As I lay there I also wished I had really gave it to that
‘boy’. What I did was say, ‘ok’ while holding back the tears as I waited for my
Mom to come and pick me up, what I SHOULD have done was pull the back of his
shirt up over his head and kneed him in the nuts, while yelling at him to not
be such a pansy ass and break up with me like a civilized human being. Maybe a
bit on the dramatic side, but it definitely would have better indicated how I
really felt. Hopefully I can instill within Lailah to speak to how her heart
really feels. I feel like as human beings, the older we get the more reserved
we are to telling people how we actually feel. When we are hurting, it seems we
tell people that we are okay, when we are upset, it seems we have a hard time
expressing what it is that is making us upset.

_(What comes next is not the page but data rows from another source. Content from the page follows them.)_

(** * vibe-deploy-bridge: the deployment orchestration core

    A shallow embedding of the decision logic of the FastAPI backend:
    - [app/services/project_analyzer.py]        (module [ProjectAnalyzer])
    - [app/services/containerization_service.py] (module [Containerization])
    - [app/services/auto_scaling_service.py]    (module [AutoScaling])
    - [app/api/v1/endpoints/scaling.py]         (module [Scaling])
    - [app/api/v1/endpoints/deployment.py]      (module [Deployment])

    Python floats are IEEE binary64 numbers and are modelled by Rocq's
    primitive floats wherever the code computes with them (the detector's
    scores).  What the analyzer reads from package.json and Cargo.toml is
    kept as the parser gives it, a JSON value of any shape, so that the
    exceptions the code raises on a malformed manifest are part of the
    embedding.  Dictionaries whose iteration order matters are association
    lists in insertion order; the deployment store is a finite map from ids
    to object references, with the record objects in a separate heap, so
    that the alias [deployment = deployments[deployment_id]] is an alias.

    The first part of the file is the embedding, one module per source
    file; the second part, from [Properties] on, states and proves what the
    specification says of it, one module per component. *)

From Stdlib Require Import Floats ZArith QArith Qround Qabs Qminmax String Ascii List Bool Lia Lqa.
From stdpp Require Import gmap strings list pretty.

Set Warnings "-inexact-float,-register-all".

(** ** Python values shared by the services *)

Module Py.

Local Open Scope string_scope.

(** The exceptions the modelled code raises or catches ([BotoCoreError]
    stands for the exceptions of botocore that are no [ClientError], such
    as [NoRegionError]).  Every one of them is an instance of Python's
    [Exception], so [except Exception] catches them all. *)
Inductive exn : Type :=
| KeyError (key : string)
| UnboundLocalError (var : string)
| ValueError (msg : string)
| FileNotFoundError (msg : string)
| HTTPException (status_code : nat) (detail : string)
| ClientError (msg : string)
| RuntimeError (msg : string)
| TypeError (msg : string)
| AttributeError (msg : string)
| BotoCoreError (msg : string).

(** A call either returns a value or raises. *)
Inductive result (A : Type) : Type :=
| Return (a : A)
| Raise (e : exn).
Arguments Return {A} a.
Arguments Raise {A} e.

(** The double quote and the apostrophe, for text that contains them. *)
Definition dq : string := String (ascii_of_nat 34) EmptyString.
Definition sq : string := String (ascii_of_nat 39) EmptyString.
(** * sqlr: named-placeholder binder and row mapper

    A shallow embedding of [parser.go] (template parser, value resolver,
    flattened field index) and of the scan-plan mapper, together with the
    properties claimed for them.

    Conventions.
    - Go strings are byte strings: [string] with [ascii] bytes; [q[i]] is
      [byteAt q i], [q[i:j]] is [slice q i j] and [q[i:]] is [from q i].
    - [len] values and the placeholder counter [n] are [nat]; [Config]
      limits are [Z] because the code distinguishes negative, zero and
      positive limits.  Lengths are bounded by memory, far below [2^63], so
      the [int] additions of the source never wrap on them.
    - [map[string]fieldInfo] is a [gmap string fieldInfo].  The process-wide
      caches ([structIndexCache], [scanPlanCache]) memoise deterministic
      functions of their key and are read through: [fieldIndexMap] and
      [getScanPlan] are modelled by the functions they memoise. *)

From Stdlib Require Import ZArith Ascii String DecimalString List.
From stdpp Require Import gmap strings list fin_maps.
Import ListNotations.

Set Warnings "-register-all".

Local Open Scope string_scope.
Local Open Scope list_scope.
Local Open Scope nat_scope.

(** ** Byte strings *)

Definition byteAt (q : string) (i : nat) : option ascii := String.get i q.

Definition slice (q : string) (i j : nat) : string := substring i (j - i) q.

Definition from (q : string) (i : nat) : string :=
  substring i (String.length q - i) q.

(** [i < len(q) && q[i] == c] *)
Definition byteIs (q : string) (i : nat) (c : ascii) : bool :=
  match byteAt q i with
  | Some x => Ascii.eqb x c
  | None => false
  end.

Definition inRange (lo hi b : ascii) : bool :=
  (nat_of_ascii lo <=? nat_of_ascii b) && (nat_of_ascii b <=? nat_of_ascii hi).

(** [isAlphaUnderscore] reports whether b is [A-Za-z_]. *)
Definition isAlphaUnderscore (b : ascii) : bool :=
  inRange "A" "Z" b || inRange "a" "z" b || Ascii.eqb b "_".

(** [isAlphaNumUnderscore] reports whether b is [A-Za-z0-9_]. *)
Definition isAlphaNumUnderscore (b : ascii) : bool :=
  isAlphaUnderscore b || inRange "0" "9" b.

(** Length of the longest prefix of [s] whose bytes satisfy [p]: the
    [for k < len(q) && p(q[k]) { k++ }] loops advance by this much. *)
Fixpoint runLen (p : ascii -> bool) (s : string) : nat :=
  match s with
  | String c r => if p c then S (runLen p r) else 0
  | EmptyString => 0
  end.

Fixpoint isPrefix (p s : string) : bool :=
  match p, s with
  | EmptyString, _ => true
  | String a p', String b s' => Ascii.eqb a b && isPrefix p' s'
  | String _ _, EmptyString => false
  end.

(** [strings.Index(s, sub)]: offset of the first occurrence, if any. *)
Fixpoint indexOf (sub s : string) : option nat :=
  if isPrefix sub s then Some 0
  else match s with
       | EmptyString => None
       | String _ r => option_map S (indexOf sub r)
       end.

Fixpoint rev_string (s : string) : string :=
  match s with
  | EmptyString => EmptyString
  | String c r => rev_string r +:+ String c EmptyString
  end.

(** The UTF-8 encodings of the code points for which [unicode.IsSpace]
    holds; [strings.TrimSpace] strips them from both ends. *)
Definition byte (n : nat) : ascii := ascii_of_nat n.

(** The double quote, byte 34. *)
Local Abbreviation dquote := (Ascii false true false false false true false false).
Definition enc2 (x y : nat) : string := String (byte x) (String (byte y) EmptyString).
Definition enc3 (x y z : nat) : string := String (byte x) (enc2 y z).

Definition spaceEncodings : list string :=
  [ String (byte 9) EmptyString; String (byte 10) EmptyString; String (byte 11) EmptyString;
    String (byte 12) EmptyString; String (byte 13) EmptyString; String (byte 32) EmptyString;
    enc2 194 133; enc2 194 160; enc3 225 154 128;
    enc3 226 128 128; enc3 226 128 129; enc3 226 128 130; enc3 226 128 131;
    enc3 226 128 132; enc3 226 128 133; enc3 226 128 134; enc3 226 128 135;
    enc3 226 128 136; enc3 226 128 137; enc3 226 128 138;
    enc3 226 128 168; enc3 226 128 169; enc3 226 128 175;
    enc3 226 129 159; enc3 227 128 128 ].

Definition dropString (n : nat) (s : string) : string :=
  substring n (String.length s - n) s.

(** Number of bytes of the space, if any, [s] starts with. *)
Definition leadingSpace (encs : list string) (s : string) : option nat :=
  String.length <$> List.find (fun e => isPrefix e s) encs.

Fixpoint trimLeftFuel (fuel : nat) (encs : list string) (s : string) : string :=
  match fuel with
  | 0 => s
  | S f => match leadingSpace encs s with
           | Some k => trimLeftFuel f encs (dropString k s)
           | None => s
           end
  end.

Definition trimLeft (s : string) : string :=
  trimLeftFuel (String.length s) spaceEncodings s.

Definition trimRight (s : string) : string :=
  rev_string (trimLeftFuel (String.length s) (List.map rev_string spaceEncodings)
                           (rev_string s)).

Definition TrimSpace (s : string) : string := trimRight (trimLeft s).

(** [strings.Split(s, ",")] *)
Fixpoint splitComma (s : string) : list string :=
  match s with
  | EmptyString => [EmptyString]
  | String c r =>
      if Ascii.eqb c "," then EmptyString :: splitComma r
      else match splitComma r with
           | h :: t => String c h :: t
           | [] => [String c EmptyString]
           end
  end.

(** ** Dialects and placeholder tokens *)

Inductive Dialect := Postgres | MySQL | SQLite | SQLServer.

Definition Dialect_eqb (a c : Dialect) : bool :=
  match a, c with
  | Postgres, Postgres | MySQL, MySQL | SQLite, SQLite | SQLServer, SQLServer => true
  | _, _ => false
  end.

(** [strconv.AppendInt(_, idx, 10)] on a non-negative ordinal. *)
Definition itoa (idx : nat) : string := NilZero.string_of_uint (Nat.to_uint idx).

(** [writePlaceholder]: the token written for argument number [idx]. *)
Definition placeholder (d : Dialect) (idx : nat) : string :=
  match d with
  | Postgres => "$" +:+ itoa idx
  | SQLServer => "@p" +:+ itoa idx
  | _ => "?"
  end.

Definition writePlaceholder (buf : string) (d : Dialect) (idx : nat) : string :=
  buf +:+ placeholder d idx.

(** [readDollarTag] detects a dollar-quoted opening tag at the start of [s]
    and returns the full tag, delimiters included. *)
Definition readDollarTag (s : string) : option string :=
  if (String.length s <? 2) || negb (byteIs s 0 "$") then None
  else
    let j := 1 + runLen isAlphaNumUnderscore (from s 1) in
    if byteIs s j "$" then Some (slice s 0 (j + 1)) else None.

(** [readCols] parses the column list of [:name{a,b,c}] starting at the
    brace at index [i]; it returns the index after the closing brace and the
    columns, or [None] where the source returns [ok = false]. *)
Fixpoint readColsLoop (fuel : nat) (q : string) (i start : nat) (cols : list string)
  : option (nat * list string) :=
  match fuel with
  | 0 => None
  | S f =>
      match byteAt q i with
      | None => None
      | Some c =>
          if Ascii.eqb c "}" then
            if start <? i then
              let tok := TrimSpace (slice q start i) in
              if String.eqb tok "" then None
              else Some (i + 1, cols ++ [tok])
            else Some (i + 1, cols)
          else if Ascii.eqb c "," then
            let tok := TrimSpace (slice q start i) in
            if String.eqb tok "" then None
            else readColsLoop f q (i + 1) (i + 1) (cols ++ [tok])
          else readColsLoop f q (i + 1) start cols
      end
  end.

Definition readCols (q : string) (i : nat) : option (nat * list string) :=
  readColsLoop (String.length q) q (i + 1) (i + 1) [].


(** ** Types ([reflect.Type]) *)

(** How a defined type declares a method: not at all, with a value receiver
    (the method is in the method sets of [T] and [*T]) or with a pointer
    receiver (only in the method set of [*T]). *)
Inductive recv := NoMethod | ValueRecv | PtrRecv.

That boy wasn’t the only memory I had during those painfully
long 45 or so minutes. But more than the memories was the thought of watching
Lailah grow up to experience and live her own memories, whether they be good or
sad. I hope I can be as great of a Mother to her, as my Mother was, and is, to
me.
Lucky for me, I was able to fall asleep and get about a half hour of sleep before getting up for work. But my formative self has been silently following me around like a ghost throughout the day. To my formative self - it all turns out ok. Always stay true to yourself, never stop laughing, imagine, believe, dream, do.